The above-mentioned embodiments are only used for illustrating the technical solutions of the present invention, and not for limiting the same; although the present invention has been described in detail with reference to the foregoing embodiments, it will be understood by those of ordinary skill in the art that: the technical solutions described in the foregoing embodiments may still be modified, or some technical features may be equivalently replaced; such modifications and substitutions do not substantially depart from the spirit and scope of the embodiments of the present invention, and are intended to be included within the scope of the present invention.

Claims

1. A method for video frame reconstruction, comprising:

2. The video frame reconstruction method of claim 1, wherein said obtaining optical flow information and warp differential for a previous frame and a current frame of a current frame comprises:

calculating the spatial position mapping relation between the pixels of the current frame image and the pixels of the previous frame image of the current frame to obtain optical flow information;

and after carrying out warp operation on the previous frame of the current frame based on the optical flow information, subtracting the current frame to obtain a warp difference.

3. The video frame reconstruction method of claim 1,

the related information of the reference frame comprises: reference frame, feature information extracted from the reference frame through resNet50 (residual error network), and reference optical flow.

4. The method of claim 1, wherein the deriving final feature information based on the first feature information and the second feature information comprises:

inputting the first characteristic information into a down-sampling network to obtain first reconstruction characteristic information;

inputting the second feature information into a down-sampling network to obtain second reconstruction feature information;

and subtracting the first reconstruction characteristic information and the second reconstruction characteristic information to obtain final characteristic information.

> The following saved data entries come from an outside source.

(* ===== verification/IntakeSamples.v ===== *)
(** Requests and builds at concrete inputs.  A second submission enters the platform of
    RunnerSamples: a ticket, an intent, its acceptance; and the first one is adjudicated and
    published.  Then a preflight report with two fixtures, an accepted preparation build, a
    job the claim query offers, and two places where the queries are laxer than the code
    around them. *)

From S2P Require Import Prelude Regex GoLib Numbers Types Scores Paths Measurement Evaluation Validate Sha256.
From S2P Require Import GoJson Canonical Documents Results Frontier Hidden Store Adjudication AdjudicationProofs LedgerProofs.
From S2P Require Import Signatures Checkpoint History Platform Preparation PreparationProofs Suites Runners Editorial.
From S2P Require Import Intake Submissions Fleet IntakeProofs Samples.
From S2P Require Import AuditSamples ArtifactSamples RunnerSamples.
From Stdlib Require Import Ascii.
Open Scope Z_scope.

#[export] Instance toy_claims : JsonType FrontierClaim := {
  Marshal := λ c, Ok (text [("artifact", frontierClaim_ArtifactDigest c)]);
  DecodeKnown := λ _, Err "unused" }.

Definition sample_user : User := mkUser "owner" "owner-login" "creator".

(** * Requests *)

Definition sample_handler (s : pdb) : result (pdb * (Z * string)) := Ok (s, (201, "{}")).

Lemma mutate_runs_once_witness : ∃ s',
  mutate sample_platform sample_user "request-1" "hash-1" sample_handler = Ok (s', (201, "{}")) ∧
  mutate s' sample_user "request-1" "hash-2" sample_handler = Err "idempotency_conflict".
Proof.
  eexists. split; [vm_compute; reflexivity|].
  apply (mutate_runs_once sample_platform sample_user "request-1" "hash-1" sample_handler) with (r := (201, "{}"));
    [|vm_compute; reflexivity|discriminate].
  intros s s' r Hs. injection Hs as <- <-. reflexivity.
Defined.

Lemma reservePreparation_exact_witness : ∃ s',
  reservePreparation sample_server sample_platform sample_user = Ok s' ∧
  i_budgets (p_intake s') !! ("owner", day_of Now) = Some 1.
Proof.
  assert (is_ok (reservePreparation sample_server sample_platform sample_user) = true) as E by (vm_compute; reflexivity).
  destruct (reservePreparation sample_server sample_platform sample_user) as [s'|] eqn:Hs; [|discriminate].
  exists s'. split; [reflexivity|].
  destruct (reservePreparation_exact _ _ _ _ Hs) as (role & _ & _ & -> & _). vm_compute. reflexivity.
Defined.

(** * A ticket and an intent *)

Definition entry_claim : FrontierClaim :=
  mkFrontierClaim FrontierClaimVersion "version-1" sample_lock_digest sample_digest "frontier"
    (Some quiet_echoes_result) None.
Definition entry_commit : string := "0123456789abcdef0123456789abcdef01234567".
Definition entry_request : claimRequest := mkClaimRequest "owner/entry" entry_commit entry_claim.

Definition intent_request (ticket : string) : IntentRequest :=
  mkIntentRequest ticket "version-1" "owner/entry" entry_commit sample_digest "" "CC-BY-4.0"
    [("model", SString "none")] true.

(** The worker has fetched and quarantined the intent. *)
Definition prepared (i : IntentRow) : IntentRow :=
  mkIntentRow (in_version i) (in_owner i) (in_repository i) (in_ref i) entry_commit sample_digest "disk-2"
    "ready" (in_request i) [] None.

Definition answer_id (a : ticket_answer) : string :=
  match a with Resumed id _ _ | Reissued id _ _ | Issued id _ _ => id end.
Definition intent_id (a : intent_answer) : string :=
  match a with IntentExists id _ | IntentCreated id => id end.

Definition sample_entry : result (pdb * ticket_answer * pdb * intent_answer * pdb * acceptance) :=
  let! t := createFrontierTicket sample_platform sample_user entry_request in
  let! i := createIntent sample_server t.1 sample_user (intent_request (answer_id t.2)) in
  let s := set_intents i.1 (prepared <$> i_intents (p_intake i.1)) in
  let! a := acceptIntent sample_server s sample_user (intent_id i.2) "salt" in
  Ok (t.1, t.2, i.1, i.2, a.1, a.2).

Definition sample_entered : bool :=
  match sample_entry with
  | Ok (_, Issued _ _ _, _, IntentCreated _, _, AcceptedAs _ n _) => n =? 2
  | _ => false
  end.

(** The chain of the entry, step by step. *)
Lemma sample_entry_steps : ∃ s1 id expires mode s2 intent s3 sub digest,
  createFrontierTicket sample_platform sample_user entry_request = Ok (s1, Issued id expires mode)
  ∧ createIntent sample_server s1 sample_user (intent_request id) = Ok (s2, IntentCreated intent)
  ∧ acceptIntent sample_server (set_intents s2 (prepared <$> i_intents (p_intake s2))) sample_user intent "salt"
    = Ok (s3, AcceptedAs sub 2 digest).
Proof.
  assert (sample_entered = true) as E by (vm_compute; reflexivity).
  unfold sample_entered, sample_entry in E.
  destruct (createFrontierTicket sample_platform sample_user entry_request) as [[s1 t]|]; [|discriminate].
  cbn [fst snd] in E.
  destruct (createIntent sample_server s1 sample_user (intent_request (answer_id t))) as [[s2 i]|] eqn:Hi; [|discriminate].
  cbn [fst snd] in E. destruct (acceptIntent _ _ _ _ _) as [[s3 a]|] eqn:Ha; [|discriminate]. cbn [fst snd] in E.
  destruct t as [| |id expires mode]; [discriminate..|]. destruct i as [|intent]; [discriminate|].
  destruct a as [|sub n digest]; [discriminate|]. apply Z.eqb_eq in E as ->.
  exists s1, id, expires, mode, s2, intent, s3, sub, digest. split_and!; [reflexivity|exact Hi|exact Ha].
Qed.

Lemma createFrontierTicket_exact_witness : ∃ s' id expires mode,
  createFrontierTicket sample_platform sample_user entry_request = Ok (s', Issued id expires mode)
  ∧ recent s' (λ t, tk_owner t ==s "owner") ≤ 5 ∧ expires = AddNs Now (15 * Minute).
Proof.
  destruct sample_entry_steps as (s1 & id & expires & mode & _ & _ & _ & _ & _ & Ht & _).
  exists s1, id, expires, mode. split; [exact Ht|].
  destruct (createFrontierTicket_exact _ _ _ _ _ _ _ Ht)
    as (p & t & _ & _ & _ & _ & _ & _ & _ & _ & _ & He & _ & Hr & _).
  split; [exact Hr|exact He].
Defined.

Lemma intent_costs_one_ticket_witness : ∃ s1 id s2 intent,
  createIntent sample_server s1 sample_user (intent_request id) = Ok (s2, IntentCreated intent)
  ∧ others s1 s2
  ∧ ∀ s3 i, createIntent (H := later_env) sample_server s2 sample_user (intent_request id) ≠ Ok (s3, IntentCreated i).
Proof.
  destruct sample_entry_steps as (s1 & id & expires & mode & s2 & intent & _ & _ & _ & _ & Hi & _).
  exists s1, id, s2, intent. split; [exact Hi|].
  destruct (intent_costs_one_ticket _ _ _ _ _ _ _ Hi)
    as (t & p & i & b & _ & _ & _ & _ & _ & _ & _ & _ & _ & _ & _ & _ & Ho & Hl).
  split; [exact Ho|]. intros s3 k. apply Hl; reflexivity.
Defined.

Lemma sample_numbered s : t_versions (p_core s) = t_versions sample_core →
  submissions s = submissions sample_platform → sequenced s.
Proof.
  intros Hv Hs version row Hrow. rewrite Hv in Hrow.
  change (({["version-1" := mkVersion 0 1 (Ok quiet_echoes) None None]} : gmap string Version) !! version = Some row) in Hrow.
  apply lookup_singleton_Some in Hrow as [<- <-]. split; [done|].
  assert (∀ k x, submissions s !! k = Some x → k = "sub-1" ∧ x = sample_ticks) as Hone.
  { intros k x Hx. rewrite Hs in Hx. change (({["sub-1" := sample_ticks]} : gmap string Submission) !! k = Some x) in Hx.
    by apply lookup_singleton_Some in Hx as [<- <-]. }
  split.
  - intros k x [_ ->]%Hone _. done.
  - intros n Hn. simpl in Hn. exists "sub-1", sample_ticks. split; [by rewrite Hs|]. split; [done|]. simpl. lia.
  - intros a b x y [-> _]%Hone [-> _]%Hone. done.
Qed.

5. The method of claim 1, wherein the inputting the encoded final feature information and the second feature information into a decoding network to obtain a reconstructed frame comprises:

and splicing the final characteristic information and the second characteristic information and inputting the spliced final characteristic information and the second characteristic information into a decoding network to obtain a reconstructed frame.

6. A video frame reconstruction apparatus, comprising:

7. The video frame reconstruction apparatus of claim 6, wherein the acquisition module comprises:

the optical flow unit is used for calculating the spatial position mapping relation between the pixels of the current frame image and the pixels of the previous frame image of the current frame to obtain optical flow information;

and the warp difference unit is used for carrying out warp operation on the previous frame of the current frame based on the optical flow information and then subtracting the current frame to obtain a warp difference.

8. The video frame reconstruction apparatus of claim 6, wherein the final feature module comprises:

the first down-sampling unit is used for inputting the first characteristic information into a down-sampling network to obtain first reconstruction characteristic information;

the second downsampling unit is used for inputting the second feature information into a downsampling network to obtain second reconstruction feature information;

9. A video frame reconstruction terminal device comprising a memory, a processor and a computer program stored in said memory and executable on said processor, characterized in that said processor implements the steps of the method according to any of claims 1 to 5 when executing said computer program.

10. A computer-readable storage medium, in which a computer program is stored which, when being executed by a processor, carries out the steps of the method according to any one of claims 1 to 5.